The Basic Input Output System, or BIOS, is the foundation of the personal computer’s operation. It is the program that is executed first when the computer is powered up, and it is used by DOS and other programs to access each piece of hardware inside the computer. The bootup program, however, isn’t the only code in the computer that is called BIOS. In fact, the BIOS that executes when the PC is turned on is typically called the Motherboard BIOS, because it is located on the motherboard. Until recently, this BIOS was fixed in a ROM chip and could not be reprogrammed to fix bugs and enhance the features. Today, the Motherboard BIOS is in an electronically reprogrammable memory chip called Flash EPROM, but it is still the same old BIOS. Anyway, the Motherboard BIOS walks through system memory to find other hardware in the system that also contains code foundational to its use (other BIOS code). For example, your VGA card has its own BIOS physically located on the VGA card itself—it’s usually called the Video BIOS or VGA BIOS. Your hard and floppy disk controller has a BIOS that is also executed at boot time. People often will both refer to these collective programs as the BIOS and refer to a  specific individual BIOS as the BIOS. Neither reference is incorrect.

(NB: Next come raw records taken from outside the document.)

(** [g_born] tells two groups that had the name one after the other apart, as
    their addresses do: the number of member ids given out when the group was
    made. A group that anybody was in and the next of its name differ in it. *)
Record Group := mkGroup {
  g_Name : gostring;
  g_born : Z;
  g_State : GroupState;
  g_Generation : Z;
  g_ProtocolType : gostring;
  g_Protocol : gostring;
  g_LeaderID : gostring;
  g_Members : gmap gostring Member;
  g_JoinOrder : list gostring;
  g_assignments : gmap gostring gobytes;
  g_joined : gset gostring;
  g_rebalanceDeadline : Z }.

Record GroupManager := mkGroupManager {
  gm_groups : gmap gostring Group;
  gm_offsets : OffsetStore;
  gm_brokerNodeID : Z;
  gm_brokerHost : gostring;
  gm_brokerPort : Z;
  gm_defaultSession : Z;
  gm_defaultRebalance : Z;
  gm_nextMemberSeq : Z;
  gm_producers : ProducerIDManager }.

Definition NewGroupManager (offsets : OffsetStore) (nodeID : Z) (host : gostring)
    (port defaultSession : Z) : GroupManager :=
  mkGroupManager ∅ offsets nodeID host port defaultSession 0 0 NewProducerIDManager.

Definition with_groups (gm : GroupManager) (groups : gmap gostring Group) : GroupManager :=
  mkGroupManager groups (gm_offsets gm) (gm_brokerNodeID gm) (gm_brokerHost gm) (gm_brokerPort gm)
    (gm_defaultSession gm) (gm_defaultRebalance gm) (gm_nextMemberSeq gm) (gm_producers gm).

Definition with_offsets (gm : GroupManager) (offsets : OffsetStore) : GroupManager :=
  mkGroupManager (gm_groups gm) offsets (gm_brokerNodeID gm) (gm_brokerHost gm) (gm_brokerPort gm)
    (gm_defaultSession gm) (gm_defaultRebalance gm) (gm_nextMemberSeq gm) (gm_producers gm).

Definition millisecond : Z := 1000000.
Definition second : Z := 1000000000.
Definition syncWaitTimeout : Z := 10 * second.

(** ** Groups by name *)

Definition new_group (name : gostring) (born : Z) : Group :=
  mkGroup name born StateEmpty 0 [] [] [] ∅ [] ∅ ∅ 0.

(** A deleted group leaves the map in the same critical section that marks it,
    so the map holds live groups only. *)
Definition get (gm : GroupManager) (name : gostring) : option Group := gm_groups gm !! name.

Definition getOrCreate (gm : GroupManager) (name : gostring) : GroupManager * Group :=
  match gm_groups gm !! name with
  | Some g => (gm, g)
  | None =>
      let g := new_group name (gm_nextMemberSeq gm) in
      (with_groups gm (<[name := g]> (gm_groups gm)), g)
  end.

Definition put_group (gm : GroupManager) (name : gostring) (g : Group) : GroupManager :=
  with_groups gm (<[name := g]> (gm_groups gm)).

(** [fmt.Sprintf("pocketkafka-%d", seq)] *)
Definition member_id (seq : Z) : gostring :=
  String.list_byte_of_string ("pocketkafka-" +:+ pretty seq).

Definition nextMemberID (gm : GroupManager) : GroupManager * gostring :=
  let seq := i64 (gm_nextMemberSeq gm + 1) in
  (mkGroupManager (gm_groups gm) (gm_offsets gm) (gm_brokerNodeID gm) (gm_brokerHost gm)
     (gm_brokerPort gm) (gm_defaultSession gm) (gm_defaultRebalance gm) seq (gm_producers gm),
   member_id seq).

(** ** Rebalancing *)

Definition rebalanceTimeout (gm : GroupManager) (req : JoinGroupRequest) : Z :=
  let ms := RebalanceTimeoutMs req in
  let ms := if ms <=? 0 then SessionTimeoutMs req else ms in
  if ms <=? 0 then
    if 0 <? gm_defaultRebalance gm then gm_defaultRebalance gm else 10000 * millisecond
  else ms * millisecond.

Definition member_patience (m : Member) : Z :=
  if mb_RebalanceTimeout m <=? 0 then mb_SessionTimeout m * millisecond else mb_RebalanceTimeout m.

(** The longest patience of a member, ten seconds if none has any. *)
Definition rebalance_deadline (now : Z) (members : gmap gostring Member) : Z :=
  default (now + 10 * second)
    (map_fold (fun _ m best =>
       let d := member_patience m in
       if d <=? 0 then best else
       match best with
       | None => Some (now + d)
       | Some t => Some (if t <? now + d then now + d else t)
       end) None members).

Definition beginRebalanceLocked (now : Z) (g : Group) : Group :=
  mkGroup (g_Name g) (g_born g) StatePreparingRebalance (g_Generation g) (g_ProtocolType g) (g_Protocol g)
    (g_LeaderID g) (g_Members g) (g_JoinOrder g) (g_assignments g) ∅
    (rebalance_deadline now (g_Members g)).

(** Every member of the order that is present supports the protocol. *)
Definition supports (m : Member) (name : gostring) : bool :=
  existsb (fun p => bool_decide (Name p = name)) (mb_Protocols m).

Definition all_support (members : gmap gostring Member) (order : list gostring) (name : gostring)
  : bool :=
  forallb (fun id => match members !! id with None => true | Some m => supports m name end) order.

Definition chooseProtocol (members : gmap gostring Member) (order : list gostring)
    (leader : Member) : gostring :=
  match mb_Protocols leader with
  | [] => []
  | p :: _ =>
      match List.find (fun c => all_support members order (Name c)) (mb_Protocols leader) with
      | Some c => Name c
      | None => Name p
      end
  end.

(** [completeJoinLocked]; the first of [JoinOrder] leads. *)
Definition completeJoinLocked (g : Group) : outcome Group :=
  if bool_decide (g_Members g = ∅) then
    Ok (mkGroup (g_Name g) (g_born g) StateEmpty (g_Generation g) (g_ProtocolType g) (g_Protocol g) []
          (g_Members g) (g_JoinOrder g) (g_assignments g) ∅ 0)
  else
    match g_JoinOrder g with
    | [] => Panic
    | leaderID :: _ =>
        match g_Members g !! leaderID with
        | None => Panic
        | Some leader =>
            Ok (mkGroup (g_Name g) (g_born g) StateCompletingRebalance (i32 (g_Generation g + 1))
                  (mb_ProtocolType leader)
                  (chooseProtocol (g_Members g) (g_JoinOrder g) leader) leaderID
                  (g_Members g) (g_JoinOrder g) ∅ ∅ 0)
        end
    end.

Definition filterOrder (order remove : list gostring) : list gostring :=
  List.filter (fun id => negb (bool_decide (id ∈ remove))) order.

Definition delete_members (members : gmap gostring Member) (ids : list gostring)
  : gmap gostring Member :=
  foldr delete members ids.

(** The membership after some ids are gone. *)
Definition remove_ids (g : Group) (ids : list gostring) (joined : gset gostring) : Group :=
  mkGroup (g_Name g) (g_born g) (g_State g) (g_Generation g) (g_ProtocolType g) (g_Protocol g) (g_LeaderID g)
    (delete_members (g_Members g) ids) (filterOrder (g_JoinOrder g) ids) (g_assignments g) joined
    (g_rebalanceDeadline g).

(** [expireRebalanceLocked]: whoever has not joined is out. *)
Definition expireRebalanceLocked (g : Group) : outcome Group :=
  let dead := List.filter (fun id => negb (bool_decide (id ∈ g_joined g))) (map_to_list (g_Members g)).*1 in
  completeJoinLocked (remove_ids g dead (g_joined g)).

Definition protocol_metadata_named (ps : list JoinGroupRequestProtocol) (name : gostring) : gobytes :=
  match List.find (fun p => bool_decide (Name p = name)) ps with
  | Some p => Metadata p
  | None => None
  end.

(** [fillJoinResponseLocked]: only the leader is told the members. *)
Definition fillJoinResponseLocked (version : Z) (g : Group) (memberID : gostring) : JoinGroupResponse :=
  mkJoinGroupResponse version 0 ErrNone (g_Generation g) (g_Protocol g) (g_LeaderID g) memberID
    (if bool_decide (memberID = g_LeaderID g) then
       omap (fun id =>
         m ← g_Members g !! id;
         Some (mkJoinGroupResponseMember (mb_ID m) (mb_InstanceID m)
                 (protocol_metadata_named (mb_Protocols m) (g_Protocol g)))) (g_JoinOrder g)
     else []).

(** ** JoinGroup *)

(** Same name and same bytes; [bytes.Equal] takes nil for empty. *)
Definition same_protocol (p q : JoinGroupRequestProtocol) : bool :=
  bool_decide (Name p = Name q) && bool_decide (default [] (Metadata p) = default [] (Metadata q)).

Definition sameMemberMetadata (m : Member) (req : JoinGroupRequest) : bool :=
  bool_decide (mb_ProtocolType m = ProtocolType req) &&
  bool_decide (mb_InstanceID m = jg_InstanceID req) &&
  (zlen (mb_Protocols m) =? zlen (Protocols req)) &&
  forallb (fun pq => same_protocol pq.1 pq.2) (zip (mb_Protocols m) (Protocols req)).

Inductive join_result :=
  | Answered (resp : JoinGroupResponse)
  | Waiting (memberID : gostring) (deadline : Z).

Definition join_error (req : JoinGroupRequest) (code : Z) (memberID : gostring) : JoinGroupResponse :=
  mkJoinGroupResponse (jg_Version req) 0 code (-1) [] [] memberID [].

(** From the member's registration on. *)
Definition join_register (gm : GroupManager) (now : Z) (req : JoinGroupRequest)
    (memberID : gostring) (order : list gostring) (g : Group) : outcome (Group * join_result) :=
  let member := mkMember memberID (jg_InstanceID req) (SessionTimeoutMs req) (rebalanceTimeout gm req)
                  (ProtocolType req) (Protocols req) now in
  let g := mkGroup (g_Name g) (g_born g) (g_State g) (g_Generation g) (g_ProtocolType g) (g_Protocol g)
             (g_LeaderID g) (<[memberID := member]> (g_Members g)) order (g_assignments g)
             (g_joined g) (g_rebalanceDeadline g) in
  let g := if bool_decide (g_State g = StatePreparingRebalance) then g
           else beginRebalanceLocked now g in
  let g := mkGroup (g_Name g) (g_born g) (g_State g) (g_Generation g) (g_ProtocolType g) (g_Protocol g)
             (g_LeaderID g) (g_Members g) (g_JoinOrder g) (g_assignments g)
             ({[memberID]} ∪ g_joined g) (g_rebalanceDeadline g) in
  if bool_decide (size (g_Members g) <= size (g_joined g))%nat then
    let? g' := completeJoinLocked g in
    Ok (g', Answered (fillJoinResponseLocked (jg_Version req) g' memberID))
  else if g_rebalanceDeadline g - now <=? 0 then
    let? g' := expireRebalanceLocked g in
    Ok (g', Answered (fillJoinResponseLocked (jg_Version req) g' memberID))
  else Ok (g, Waiting memberID (g_rebalanceDeadline g)).

(** [JoinGroup] until it answers or waits. *)
Definition JoinGroup (gm : GroupManager) (now : Z) (req : JoinGroupRequest)
  : outcome (GroupManager * join_result) :=
  let '(gm, g) := getOrCreate gm (jg_Group req) in
  if bool_decide (Protocols req = []) then
    Ok (gm, Answered (join_error req ErrInconsistentGroupProtocol (jg_MemberID req)))
  else
  match g_Members g !! jg_MemberID req with
  | Some member =>
      if bool_decide (g_State g = StateStable) && sameMemberMetadata member req then
        let member' := mkMember (mb_ID member) (mb_InstanceID member) (mb_SessionTimeout member)
                         (mb_RebalanceTimeout member) (mb_ProtocolType member)
                         (mb_Protocols member) now in
        let g' := mkGroup (g_Name g) (g_born g) (g_State g) (g_Generation g) (g_ProtocolType g) (g_Protocol g)
                    (g_LeaderID g) (<[jg_MemberID req := member']> (g_Members g)) (g_JoinOrder g)
                    (g_assignments g) (g_joined g) (g_rebalanceDeadline g) in
        Ok (put_group gm (jg_Group req) g',
            Answered (fillJoinResponseLocked (jg_Version req) g' (jg_MemberID req)))
      else
        let? (g', r) := join_register gm now req (jg_MemberID req) (g_JoinOrder g) g in
        Ok (put_group gm (jg_Group req) g', r)
  | None =>
      let '(gm, memberID) := nextMemberID gm in
      let? (g', r) := join_register gm now req memberID (g_JoinOrder g ++ [memberID]) g in
      Ok (put_group gm (jg_Group req) g', r)
  end.

(** A waiting [JoinGroup] woken at [now]; [None] means it waits on. *)
Definition join_wake (gm : GroupManager) (now : Z) (req : JoinGroupRequest)
    (memberID : gostring) (deadline : Z) : outcome (GroupManager * option JoinGroupResponse) :=
  match get gm (jg_Group req) with
  | None => Ok (gm, Some (join_error req ErrUnknownMemberID memberID))
  | Some g =>
      if negb (bool_decide (is_Some (g_Members g !! memberID))) then
        Ok (gm, Some (join_error req ErrUnknownMemberID memberID))
      else if negb (now <? deadline) then
        let? g' := expireRebalanceLocked g in
        Ok (put_group gm (jg_Group req) g', Some (fillJoinResponseLocked (jg_Version req) g' memberID))
      else if bool_decide (g_State g = StatePreparingRebalance) then Ok (gm, None)
      else Ok (gm, Some (fillJoinResponseLocked (jg_Version req) g memberID))
  end.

With all that said, you should know that BIOS is not DOS—BIOS is the lowest-level software functionality available on the PC. DOS “sits on top of ” the BIOS and calls the BIOS regularly to perform routine operations that you might mistakenly attribute to being a “DOS” function. For example,  you might use DOS function 40 hex to write data to a file on the hard disk. DOS actually performs this task by ultimately calling the hard disk BIOS’s function 03 to actually write the data to the disk.

Cross Reference:

XIV.6: What are interrupts?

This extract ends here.